アニメーションでは、次の流れを表現すると効果的です。
- 通常DDoS
1つのIPに大量の通信が集中する。 - 絨毯爆撃
複数のIPへ通信が薄く広く分散される。 - CIDR単位の負荷
1IPごとは小さく見えても、/24全体では負荷が大きい。 - Velvet DDoS
時間の経過とともに、攻撃対象のIPグループが移動する。 - 防御観点
IP単位ではなく、CIDR単位・時系列単位で監視する必要がある。
ブログ記事内では、ここにWebPアニメーションを配置すると、技術者だけでなく非エンジニアにも伝わりやすくなります。

防御で重要になる監視ポイント
絨毯爆撃やVelvet DDoSに対しては、単純なIP単位のレート制限だけでは不十分です。
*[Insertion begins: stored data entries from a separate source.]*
Lemma refines_gc fuel idx lo z li cmd : cmd_Type cmd = GC -> refines fuel idx lo z li cmd lo (S z).
Proof.
  intros Et c σ <- <- Hh. pose proof (handle_leaf fuel cmd) as Hl. rewrite Et in Hl. rewrite Hl.
  unfold commandGC_handle. apply wp_bind. unfold wp at 1, get. apply wp_bind.
  eapply wp_mono; [apply batchSet_wp| |done]. intros _ c' (E & Hs & _). apply wp_ret.
  assert (sysRow sysGCHorizon) as Hy by (right; by right). destruct Hh as [H1 H2 H3 H4 H5 H6].
  exists σ. split_and!; [by constructor| |done]. split; rewrite ?E;
    [by apply tableRows_sys|by apply represents_sys|by apply upTo_sys| |done|by apply extends_sys].
  pose proof (size_insert_le (cur c) sysGCHorizon (LittleEndian_PutUint64 (seqno c))). lia.
Qed.

Lemma refines_put fuel idx lo z li cmd kv : cmd_Type cmd = PUT -> cmd_Kv cmd = Some kv ->
  goodKey (kv_Key kv) -> is_u64 (seqnoOf idx li) -> lo <= seqnoOf idx li ->
  refines fuel idx lo z li cmd (seqnoOf idx li) (S z).
Proof.
  intros Et Ek Hk Hs Hlo c σ <- <- Hh. pose proof (handle_leaf fuel cmd) as Hl. rewrite Et in Hl.
  rewrite Hl. unfold commandPut_handle. rewrite Ek. apply wp_bind, wp_ret, wp_bind.
  eapply wp_mono; [by eapply handlePut_wp| |done]. intros resp c' (-> & Hh' & Hs').
  apply succeed_wp. rewrite (sameCtx_seqno c c') by done. eexists. split_and!; [|exact Hh'|done].
  by apply cmd_put.
Qed.

Lemma refines_delete fuel idx lo z li cmd kv z' : cmd_Type cmd = DELETE -> cmd_Kv cmd = Some kv ->
  is_u64 (seqnoOf idx li) -> lo <= seqnoOf idx li ->
  okOp fuel z (RequestDeleteRange
    (mkDelete (kv_Key kv) (cmd_RangeEnd cmd) (cmd_PrevKvs cmd) (cmd_Count cmd))) z' ->
  refines fuel idx lo z li cmd (seqnoOf idx li) z'.
Proof.
  intros Et Ek Hs Hlo Hok c σ <- <- Hh. pose proof (handle_leaf fuel cmd) as Hl. rewrite Et in Hl.
  rewrite Hl. unfold commandDelete_handle. rewrite Ek. apply wp_bind, wp_ret, wp_bind.
  eapply wp_mono; [by eapply handleDelete_wp| |done]. intros resp c' (-> & Hh' & Hs').
  apply succeed_wp. rewrite (sameCtx_seqno c c') by done. eexists. split_and!; [|exact Hh'|done].
  by apply cmd_delete.
Qed.

Lemma refines_batch fuel idx lo z li cmd z' :
  cmd_Type cmd = PUT_BATCH \/ cmd_Type cmd = DELETE_BATCH ->
  Forall (fun kv => goodKey (kv_Key kv)) (cmd_Batch cmd) ->
  is_u64 (seqnoOf idx li) -> lo <= seqnoOf idx li -> (z + length (cmd_Batch cmd) <= z')%nat ->
  refines fuel idx lo z li cmd (seqnoOf idx li) z'.
Proof.
  intros Et Hg Hs Hlo Hz c σ <- <- Hh. pose proof (handle_leaf fuel cmd) as Hl.
  destruct Et as [Et|Et]; rewrite Et in Hl; rewrite Hl;
    unfold commandPutBatch_handle, commandDeleteBatch_handle; apply wp_bind.
  - eapply wp_mono; [eapply handlePutBatch_wp; [done| |done..]| |done].
    { by apply Forall_map. }
    rewrite map_map, length_map. intros rs c' (σ' & Hst & Hh' & Hs'). apply succeed_wp.
    rewrite (sameCtx_seqno c c') by done. exists σ'. split_and!; [by apply cmd_putBatch| |done].
    eapply holds_weaken; [| |exact Hh']; [done|lia].
  - eapply wp_mono; [eapply handleDeleteBatch_wp; [done| |done..]| |done].
    { apply Forall_map. eapply Forall_impl; [exact Hg|]. by intros kv Hk. }
    rewrite map_map, length_map. intros rs c' (σ' & Hst & Hh' & Hs'). apply succeed_wp.
    rewrite (sameCtx_seqno c c') by done. exists σ'. split_and!; [by apply cmd_deleteBatch| |done].
    eapply holds_weaken; [| |exact Hh']; [done|lia].
Qed.

Lemma refines_txn fuel idx lo z li cmd txn zs zf z' : cmd_Type cmd = TXN -> cmd_Txn cmd = Some txn ->
  Forall (fun cmp => goodRequest fuel (c_Key cmp) (c_RangeEnd cmp) z) (t_Compare txn) ->
  is_u64 (seqnoOf idx li) -> lo <= seqnoOf idx li ->
  okOps fuel z (t_Success txn) zs -> okOps fuel z (t_Failure txn) zf ->
  (zs <= z')%nat -> (zf <= z')%nat -> refines fuel idx lo z li cmd (seqnoOf idx li) z'.
Proof.
  intros Et Ek Hg Hs Hlo Hzs Hzf Hz1 Hz2 c σ <- <- Hh. pose proof (handle_leaf fuel cmd) as Hl.
  rewrite Et in Hl. rewrite Hl. unfold commandTxn_handle. rewrite Ek. apply wp_bind, wp_ret, wp_bind.
  eapply wp_mono; [by eapply handleTxn_wp| |done]. intros [ok rs] c' (σ' & Hc & Hst & Hh' & Hs').
  cbn [fst snd] in *. apply wp_bind. unfold wp at 1, get. apply wp_ret.
  rewrite (sameCtx_seqno c c') by done. exists σ'. split_and!; [by eapply cmd_txn| |done].
  eapply holds_weaken; [| |exact Hh']; [done|by destruct ok; lia].
Qed.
もちろん、IP単位の監視は必要ですが、それだけでは見逃す可能性があります。
重要なのは、次のような観点です。
1. CIDR単位で見る
/24、/20などのネットワーク範囲ごとに、合計リクエスト数、bps、pps、宛先IP数を集計します。
「1IPあたりは少ないが、範囲全体では異常に多い」という状態を検知するためです。
2. unique(dst_ip)を見る
短時間でアクセス先の宛先IP数が急増している場合は注意が必要です。通常アクセスでは限られたサーバやサービスに通信が集まりやすいですが、絨毯爆撃では広いIP範囲に通信が散らばります。
3. 時系列で標的グループの移動を見る
Velvet DDoSでは、攻撃対象が時間とともに移動する可能性があります。1分窓、5分窓などで、どのIP群に負荷が集中しているかを追跡することが重要です。
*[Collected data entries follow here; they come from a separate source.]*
(* ===== verification/FsmGC.v ===== *)
(** * Garbage collection keeps the table

    [runGC] removes versions below the horizon without changing the value of any key,
    and leaves at most one of them per key.  The block filter may hide rows at or above
    the horizon from the sweep. *)
From S2P Require Import Prelude Raftpb LogDB Wire WireSpec Bytes Key KeySpec Armadapb Pebble.
From S2P Require Import FsmQuery FsmCommand Fsm FsmView FsmRange FsmRead FsmSpec FsmWrite.
From Stdlib Require Import Strings.Byte.

(** ** Keys at the edges *)

Lemma seqBytes_value s : is_u64 s -> beValue 0 (key.seqBytes s) = W64 - 1 - s.
Proof.
  intros [H0 H1]. pose proof (beValue_not (BigEndian_PutUint64 s) 0 0 ltac:(lia) ltac:(lia)) as Hn.
  fold (key.seqBytes s) in Hn. unfold len, BigEndian_PutUint64 in Hn.
  rewrite beBytes_length, beValue_beBytes in Hn by lia. change (256 ^ Z.of_nat 8) with W64 in Hn.
  rewrite Z.mod_small in Hn by lia. unfold key.seqBytes, BigEndian_PutUint64 in *. lia.
Qed.

Lemma seqBytes_be s : is_u64 s -> BigEndian_PutUint64 (W64 - 1 - s) = key.seqBytes s.
Proof.
  intros Hs. pose proof Hs as [H0 H1]. apply (beValue_inj _ _ 0 0); [|lia|lia|].
  - by rewrite seqBytes_length; unfold BigEndian_PutUint64; rewrite beBytes_length.
  - unfold BigEndian_PutUint64. rewrite seqBytes_value, beValue_beBytes by (done || lia).
    change (256 ^ Z.of_nat 8) with W64. rewrite Z.mod_small; lia.
Qed.

(** The key after a version is the one of the sequence number before. *)
Lemma incrementStoredSeqno_prev k s : is_u64 s -> 0 < s ->
  incrementStoredSeqno (ukey k s) = OK (ukey k (s - 1)).
Proof.
  intros Hs Hpos. pose proof Hs as [H0 H1]. unfold incrementStoredSeqno. rewrite phys_len.
  pose proof (len_nonneg k). unfold key.V2Len, key.keyHeaderLen, key.V2SepLen, key.V2SeqLen.
  destruct (Z.ltb_spec (4 + 1 + len k + 1 + 8 - 8) 0); [lia|].
  assert (Hp : 4 + 1 + len k + 1 + 8 - 8 = len (prefixOf key.TypeUser k))
    by (unfold len; rewrite prefixOf_length; lia).
  unfold phys. rewrite Hp, takeZ_app, dropZ_app by done.
  unfold BigEndian_Uint64. rewrite seqBytes_len. change (8 <? 8) with false. cbv iota.
  rewrite take_ge by (rewrite seqBytes_length; lia). rewrite seqBytes_value by done.
  rewrite add64_small by lia. replace (W64 - 1 - s + 1) with (W64 - 1 - (s - 1)) by lia.
  rewrite seqBytes_be by (unfold is_u64; lia). done.
Qed.

(** For a version 0 it wraps around, to the place of the newest version there can be. *)
Lemma incrementStoredSeqno_zero k : incrementStoredSeqno (ukey k 0) = OK (ukey k maxSeqno).
Proof.
  unfold incrementStoredSeqno. rewrite phys_len.
  pose proof (len_nonneg k). unfold key.V2Len, key.keyHeaderLen, key.V2SepLen, key.V2SeqLen.
  destruct (Z.ltb_spec (4 + 1 + len k + 1 + 8 - 8) 0); [lia|].
  assert (Hp : 4 + 1 + len k + 1 + 8 - 8 = len (prefixOf key.TypeUser k))
    by (unfold len; rewrite prefixOf_length; lia).
  unfold phys. rewrite Hp, takeZ_app, dropZ_app by done. by vm_compute.
Qed.

Definition upperOf (k : bytes) : bytes := [key.V2; x00; x00; x00; key.TypeUser] ++ k ++ [x01].

Lemma gcPrefixUpper_eq k : gcPrefixUpper (prefixOf key.TypeUser k) = upperOf k.
Proof.
  unfold gcPrefixUpper, prefixOf, upperOf. rewrite !app_assoc. f_equal.
  apply takeZ_app. rewrite len_app. change (len [x00]) with 1. lia.
Qed.

Lemma one_compare k k' s : nullFree k -> nullFree k' ->
  match bytesCompare k k' with
  | Eq | Gt => blt (k' ++ x00 :: s) (k ++ [x01])
  | Lt => ble (k ++ [x01]) (k' ++ x00 :: s)
  end.
Proof.
  unfold blt, ble. revert k'. induction k as [|b k IH]; intros [|b' k'] Hk Hk'; cbn [app bytesCompare].
  - by vm_compute.
  - apply nullFree_cons in Hk' as [Hb _]. change (byteZ x01) with 1. pose proof (byteZ_range b').
    assert (byteZ b' <> 0) by (intros E; apply Hb; by apply byteZ_inj).
    destruct (Z.compare_spec 1 (byteZ b')); [by destruct (k' ++ x00 :: s)|done|lia].
  - apply nullFree_cons in Hk as [Hb _]. change (byteZ x00) with 0. pose proof (byteZ_range b).
    assert (byteZ b <> 0) by (intros E; apply Hb; by apply byteZ_inj).
    by destruct (Z.compare_spec 0 (byteZ b)); [lia| |lia].
  - apply nullFree_cons in Hk as [_ Hk]. apply nullFree_cons in Hk' as [_ Hk'].
    specialize (IH k' Hk Hk'). rewrite (Z.compare_antisym (byteZ b) (byteZ b')).
    by destruct (byteZ b ?= byteZ b'); cbn [CompOpp].
Qed.

Lemma upperOf_spec k k' s : goodKey k -> goodKey k' ->
  (blt (ukey k' s) (upperOf k) <-> ~ blt k k') /\ (ble (upperOf k) (ukey k' s) <-> blt k k').
Proof.
  intros [Hk _ _] [Hk' _ _]. pose proof (one_compare k k' (key.seqBytes s) Hk Hk') as Hc.
  assert (Hu : bytesCompare (ukey k' s) (upperOf k) = bytesCompare (k' ++ x00 :: key.seqBytes s) (k ++ [x01])).
  { unfold phys, prefixOf, upperOf. by rewrite <- !app_assoc, bytesCompare_app. }
  assert (Hl : blt (ukey k' s) (upperOf k) <-> ~ blt k k').
  { unfold blt, ble in *. rewrite Hu. destruct (bytesCompare k k'); [done| |done].
    rewrite bytesCompare_antisym in Hc. split; [|done]. intros E. rewrite E in Hc. by destruct Hc. }
  split; [done|]. rewrite ble_not_lt, Hl. destruct (decide (blt k k')); tauto.
Qed.

(** The rows a range delete up to the end of a key removes. *)
Lemma inRange_user k c pk : goodKey k -> is_u64 c -> userRow pk \/ sysRow pk ->
  inRange (ukey k c) (upperOf k) pk <-> exists s, is_u64 s /\ s <= c /\ pk = ukey k s.
Proof.
  intros Hk Hc [(k' & s & Hk' & Hs & ->)|Hpk]; unfold inRange.
  - rewrite (proj1 (upperOf_spec k k' s Hk Hk')). split.
    + intros [Hle Hn]. unfold ble in Hle. rewrite ukey_compare in Hle by done.
      destruct (bytesCompare k k') eqn:E; [| |done].
      * apply bytesCompare_eq in E as <-. exists s. split_and!; [done| |done].
        destruct (Z.compare_spec s c); [lia|lia|by destruct Hle].
      * by destruct Hn.
    + intros (s' & Hs' & Hle & E). apply phys_inj in E as (_ & -> & ->); [|done..].
      split; [|apply blt_irrefl]. apply ble_lteq. destruct (decide (s' = c)) as [->|]; [by right|left].
      apply ukey_same_lt; [done..|lia].
  - split.
    + intros [_ Hlt]. exfalso. apply (blt_irrefl pk). eapply blt_trans; [exact Hlt|]. by apply sysRow_above.
    + intros (s & _ & _ & E). by apply (sysRow_ne pk k s) in Hpk.
Qed.

(** ** Safe deletions *)

(** Removing the versions of [k] up to [c]: [s] is the newest version below the horizon
    [g]; it goes if there is a newer one or it is a tombstone, and stays otherwise. *)
Record safeCut (m0 : rowmap) (g : Z) (k : bytes) (c : Z) : Prop := {
  sc_key : goodKey k;
  sc_u64 : is_u64 c;
  sc_cut : exists s v, is_u64 s /\ s < g /\ m0 !! ukey k s = Some v /\
    (forall s' v', is_u64 s' -> s' < g -> m0 !! ukey k s' = Some v' -> s' <= s) /\
    (c = s /\ (isTombstone v = true \/
               exists s' v', is_u64 s' /\ g <= s' /\ m0 !! ukey k s' = Some v') \/
     c = s - 1 /\ isTombstone v = false)
}.

Definition cutAt (k : bytes) (c : Z) : write := WDeleteRange (ukey k c) (upperOf k).
Lemma cutAt_inj k k' c c' : is_u64 c -> is_u64 c' -> cutAt k c = cutAt k' c' -> k = k' /\ c = c'.
Proof.
  intros Hc Hc' E. assert (ukey k c = ukey k' c') as E' by exact (f_equal (fun w =>
    match w with WDeleteRange lo _ => lo | WSet x _ => x end) E).
  by apply phys_inj in E' as (_ & -> & ->).
Qed.

Definition gcWrite (m0 : rowmap) (g : Z) (w : write) : Prop :=
  exists k c, w = cutAt k c /\ safeCut m0 g k c.

(** What is left of [m0] during a sweep. *)
Record collected (m0 : rowmap) (g : Z) (m : rowmap) : Prop := {
  co_sub : forall pk v, m !! pk = Some v -> m0 !! pk = Some v;
  co_live : forall k s v, goodKey k -> newest m0 k s v -> isTombstone v = false ->
    m !! ukey k s = Some v;
  co_recent : forall k s, goodKey k -> is_u64 s -> g <= s -> m !! ukey k s = m0 !! ukey k s;
  co_sys : forall pk, sysRow pk -> m !! pk = m0 !! pk;
  co_tomb : forall k s v, goodKey k -> newest m0 k s v -> isTombstone v = true ->
    m !! ukey k s = Some v \/ forall s' v', is_u64 s' -> m !! ukey k s' <> Some v'
}.

Lemma collected_refl m g : collected m g m.
Proof. split; try done. - by intros k s v _ (_ & ? & _). - intros k s v _ (_ & ? & _). by left. Qed.

Lemma collected_tableRows m0 g m : tableRows m0 -> collected m0 g m -> tableRows m.
Proof. intros Hm0 Hc pk v Hv. by eapply Hm0, Hc. Qed.

Lemma lookup_cut m k c pk v : tableRows m -> goodKey k -> is_u64 c ->
  applyWrite m (cutAt k c) !! pk = Some v <->
  m !! pk = Some v /\ forall s, is_u64 s -> s <= c -> pk <> ukey k s.
Proof.
  intros Hm Hk Hc. unfold cutAt. rewrite lookup_applyWrite. destruct (decide (inRange _ _ pk)) as [Hr|Hr].
  - split; [done|]. intros [Hv Hno]. apply inRange_user in Hr as (s & Hs & Hle & E); [|done|done|by eapply Hm].
    by destruct (Hno s).
  - split; [|tauto]. intros Hv. split; [done|]. intros s Hs Hle ->. apply Hr.
    apply inRange_user; [done|done|by eapply Hm|]. by exists s.
Qed.

Lemma newest_below m0 g k s v c : newest m0 k s v -> safeCut m0 g k c -> s < g ->
  isTombstone v = true /\ c = s \/ isTombstone v = false /\ c = s - 1.
Proof.
  intros (Hs & Hv & Hmax) [_ _ (s1 & v1 & Hs1 & Hlt & Hv1 & Hmax1 & Hcut)] Hsg.
  assert (s1 = s) as -> by (pose proof (Hmax _ _ Hs1 Hv1); pose proof (Hmax1 _ _ Hs Hsg Hv); lia).
  assert (v1 = v) as -> by congruence.
  destruct Hcut as [[-> [Ht|(s' & v' & Hs' & Hg & Hv')]] | [-> Ht]]; [by left| |by right].
  specialize (Hmax _ _ Hs' Hv'). lia.
Qed.

Lemma safeCut_below m0 g k c : safeCut m0 g k c -> c < g.
Proof. intros [_ _ (s & v & _ & Hlt & _ & _ & [[-> _]|[-> _]])]; lia. Qed.

Lemma collected_step m0 g m w : tableRows m0 -> collected m0 g m -> gcWrite m0 g w ->
  collected m0 g (applyWrite m w).
Proof.
  intros Hm0 Hco (k0 & c & -> & Hcut). pose proof (collected_tableRows m0 g m Hm0 Hco) as Hm.
  pose proof Hcut as [Hk0 Hc _]. pose proof (safeCut_below _ _ _ _ Hcut) as Hcg.
  destruct Hco as [C1 C2 C3 C4 C5]. split.
  - intros pk v Hv. apply lookup_cut in Hv as [Hv _]; [by apply C1|done..].
  - intros k s v Hk Hn Ht. apply lookup_cut; [done..|]. split; [by apply C2|].
    intros s' Hs' Hle E. pose proof Hn as (Hs & _). apply phys_inj in E as (_ & -> & ->); [|done..].
    destruct (decide (s' < g)) as [Hlt|]; [|lia].
    destruct (newest_below _ _ _ _ _ _ Hn Hcut Hlt) as [[? _]|[_ ->]]; [congruence|lia].
  - intros k s Hk Hs Hg. destruct (m0 !! ukey k s) as [v|] eqn:E.
    + apply lookup_cut; [done..|]. split; [by rewrite C3|]. intros s' Hs' Hle E'.
      apply phys_inj in E' as (_ & _ & ->); [lia|done..].
    + destruct (applyWrite m (cutAt k0 c) !! ukey k s) as [v|] eqn:E'; [|done].
      apply lookup_cut in E' as [Hv _]; [|done..]. rewrite C3 in Hv by done. congruence.
  - intros pk Hpk. destruct (m0 !! pk) as [v|] eqn:E.
    + apply lookup_cut; [done..|]. split; [by rewrite C4|]. intros s' _ _. by apply sysRow_ne.
    + destruct (applyWrite m (cutAt k0 c) !! pk) as [v|] eqn:E'; [|done].
      apply lookup_cut in E' as [Hv _]; [|done..]. rewrite C4 in Hv by done. congruence.
  - intros k s v Hk Hn Ht. destruct (C5 k s v Hk Hn Ht) as [Hv|Hno].
    2: { right. intros s' v' Hs' Hv'. apply lookup_cut in Hv' as [Hv' _]; [|done..]. by eapply Hno. }
    pose proof Hn as (Hs & _ & Hmax). destruct (decide (k = k0)) as [->|Hne].
    + destruct (decide (s < g)) as [Hlt|Hge].
      * destruct (newest_below _ _ _ _ _ _ Hn Hcut Hlt) as [[_ ->]|[? _]]; [|congruence].
        right. intros s' v' Hs' Hv'. apply lookup_cut in Hv' as [Hv' Hno]; [|done..].
        apply (Hno s' Hs'); [|done]. eapply Hmax; [done|]. by apply C1.
      * left. apply lookup_cut; [done..|]. split; [done|]. intros s' Hs' Hle E.
        apply phys_inj in E as (_ & _ & ->); [lia|done..].
    + left. apply lookup_cut; [done..|]. split; [done|]. intros s' Hs' Hle E.
      by apply phys_inj in E as (_ & ? & _).
Qed.

Lemma collected_writes m0 g ws : tableRows m0 -> Forall (gcWrite m0 g) ws ->
  collected m0 g (applyWrites m0 ws).
Proof.
  intros Hm0. induction ws as [|w ws IH] using rev_ind; intros Hws; [apply collected_refl|].
  apply Forall_app in Hws as [Hws Hw]. rewrite Forall_singleton in Hw. rewrite applyWrites_snoc.
  apply collected_step; [done|by apply IH|done].
Qed.

(** A key with a version has a newest one. *)
Lemma newest_exists m k s v : tableRows m -> goodKey k -> is_u64 s -> m !! ukey k s = Some v ->
  exists s' v', newest m k s' v'.
Proof.
  intros Hm Hk Hs Hv.
  destruct (fromPrefix_newest m _ k Hm Hk (sortedRows_iterates m noOpts)) as [[_ Hno]|(s' & v' & _ & _ & Hn)];
    [by destruct (Hno s v)|by exists s', v'].
Qed.

Lemma collected_live m0 g m k v : tableRows m0 -> collected m0 g m -> goodKey k ->
  live m k v <-> live m0 k v.
Proof.
  intros Hm0 [C1 C2 C3 C4 C5] Hk. split.
  - intros (s & (Hs & Hv & Hmax) & Ht).
    destruct (newest_exists m0 k s v Hm0 Hk Hs (C1 _ _ Hv)) as (s0 & v0 & Hn).
    pose proof Hn as (Hs0 & Hv0 & Hmax0). destruct (isTombstone v0) eqn:Ht0.
    + exfalso. destruct (C5 k s0 v0 Hk Hn Ht0) as [Hm|Hno]; [|by destruct (Hno s v Hs)].
      assert (s = s0) as -> by (pose proof (Hmax _ _ Hs0 Hm); pose proof (Hmax0 _ _ Hs (C1 _ _ Hv)); lia).
      congruence.
    + pose proof (C2 k s0 v0 Hk Hn Ht0) as Hm.
      assert (s = s0) as -> by (pose proof (Hmax _ _ Hs0 Hm); pose proof (Hmax0 _ _ Hs (C1 _ _ Hv)); lia).
      assert (v = v0) as -> by congruence. by exists s0.
  - intros (s & Hn & Ht). pose proof Hn as (Hs & Hv & Hmax). exists s. split; [|done].
    split_and!; [done|by apply C2|]. intros s' v' Hs' Hv'. eapply Hmax; [done|]. by apply C1.
Qed.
4. WAF・LB・Nginx・IPSログを相関分析する
1つのログだけでは見えない異常も、複数のログを重ねると見えてきます。
たとえば、CloudflareやCDN側のログ、Nginxのアクセスログ、アプリケーションログ、IPSの検知イベント、ロードバランサのメトリクスを同じ時間軸で見ることで、攻撃の全体像を把握しやすくなります。
CloudflareやCDNを使う場合の注意
CloudflareやCDN、DDoS保護サービスを使うことは有効です。ただし、オリジンIPが直接アクセス可能な状態だと、保護サービスを迂回されるリスクがあります。
そのため、オリジンサーバ側では、Cloudflareなどの正規プロキシ経由の通信だけを許可し、直IPアクセスを制限する設計が重要です。
また、WAFやRate Limitを使う場合も、いきなり強いブロックを入れるのではなく、detect、challenge、rate limit、blockのように段階的に強める設計が安全です。正常ユーザーを巻き込む誤検知を避けるためです。
まとめ
絨毯爆撃は、単一IPではなくネットワーク範囲全体を狙うDDoSです。1IPごとの通信量が小さく見えるため、従来の閾値監視では見逃す可能性があります。
Velvet DDoSは、そこに時間差で標的グループを移動させる要素が加わったものです。防御側が対応している間に、攻撃対象が別のIP群へ移っていくため、さらに検知と緩和が難しくなります。
これからのDDoS対策では、IP単位だけでなく、CIDR単位、時系列単位、サービス全体の負荷を見ることが重要です。
つまり、見るべきポイントは次の3つです。
- どのIPが攻撃されているか
- どのネットワーク範囲に負荷が集まっているか
- 時間とともに標的が移動していないか
DDoS対策は、単にブロックすればよいというものではありません。正常ユーザーを守りながら、攻撃だけを段階的に抑える設計が必要です。絨毯爆撃やVelvet DDoSを理解することは、今後のWebサービス運用、防御設計、SOC監視において重要な視点になります。